RECORDS SUPPLIED:
(** * Skyscrapers board validator: a shallow embedding of [skyscrapers.py]

    The Python module reads a bordered square grid of characters from a text
    file and decides whether it is a valid, finished skyscrapers board.

    Modelling choices.
    - A Python [str] is a [list ascii]; a character is a code point below 256,
      and the text of a file is what [open] decodes from it.
    - Python integers are [Z]; indexing follows Python (a negative index counts
      from the end, an index out of range raises [IndexError]).
    - A call either returns a value or raises: [result A].  Calls are
      sequenced with stdpp's monad notation.
    - [float('-inf')], the initial running maximum, is [NegInf].
    - The [while] loops of [check_visibility] recurse on their index, as the
      source does, by well-founded recursion. *)

From Stdlib Require Import ZArith Lia Ascii String List Bool Sorted.
From stdpp Require Import base decidable option list list_numbers gmap strings.
From Equations Require Import Equations.

Local Open Scope Z_scope.

(** ** Exceptions *)

Inductive exn := IndexError | ValueError | OSError.

Inductive result (A : Type) :=
| Ok (a : A)
| Raise (e : exn).
Arguments Ok {A} a.
Arguments Raise {A} e.

Global Instance result_ret : MRet result := fun A a => Ok a.
Global Instance result_bind : MBind result := fun A B f m =>
  match m with
  | Ok a => f a
  | Raise e => Raise e
  end.

Definition returns {A} (m : result A) : Prop := exists a, m = Ok a.

(** ** Python primitives *)

(** [a and b] on booleans: [b] is evaluated only when [a] is true. *)
Definition and_ (a b : result bool) : result bool :=
  a ≫= fun x : bool => if x then b else Ok x.

Abbreviation str := (list ascii).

AIM OF THE TASK: Write out every line of the data exactly, leaving nothing out.

SOLUTION TO THIS EXERCISE:
(** * Skyscrapers board validator: a shallow embedding of [skyscrapers.py]

    The Python module reads a bordered square grid of characters from a text
    file and decides whether it is a valid, finished skyscrapers board.

    Modelling choices.
    - A Python [str] is a [list ascii]; a character is a code point below 256,
      and the text of a file is what [open] decodes from it.
    - Python integers are [Z]; indexing follows Python (a negative index counts
      from the end, an index out of range raises [IndexError]).
    - A call either returns a value or raises: [result A].  Calls are
      sequenced with stdpp's monad notation.
    - [float('-inf')], the initial running maximum, is [NegInf].
    - The [while] loops of [check_visibility] recurse on their index, as the
      source does, by well-founded recursion. *)

From Stdlib Require Import ZArith Lia Ascii String List Bool Sorted.
From stdpp Require Import base decidable option list list_numbers gmap strings.
From Equations Require Import Equations.

Local Open Scope Z_scope.

(** ** Exceptions *)

Inductive exn := IndexError | ValueError | OSError.

Inductive result (A : Type) :=
| Ok (a : A)
| Raise (e : exn).
Arguments Ok {A} a.
Arguments Raise {A} e.

Global Instance result_ret : MRet result := fun A a => Ok a.
Global Instance result_bind : MBind result := fun A B f m =>
  match m with
  | Ok a => f a
  | Raise e => Raise e
  end.

Definition returns {A} (m : result A) : Prop := exists a, m = Ok a.

(** ** Python primitives *)

(** [a and b] on booleans: [b] is evaluated only when [a] is true. *)
Definition and_ (a b : result bool) : result bool :=
  a ≫= fun x : bool => if x then b else Ok x.

Abbreviation str := (list ascii).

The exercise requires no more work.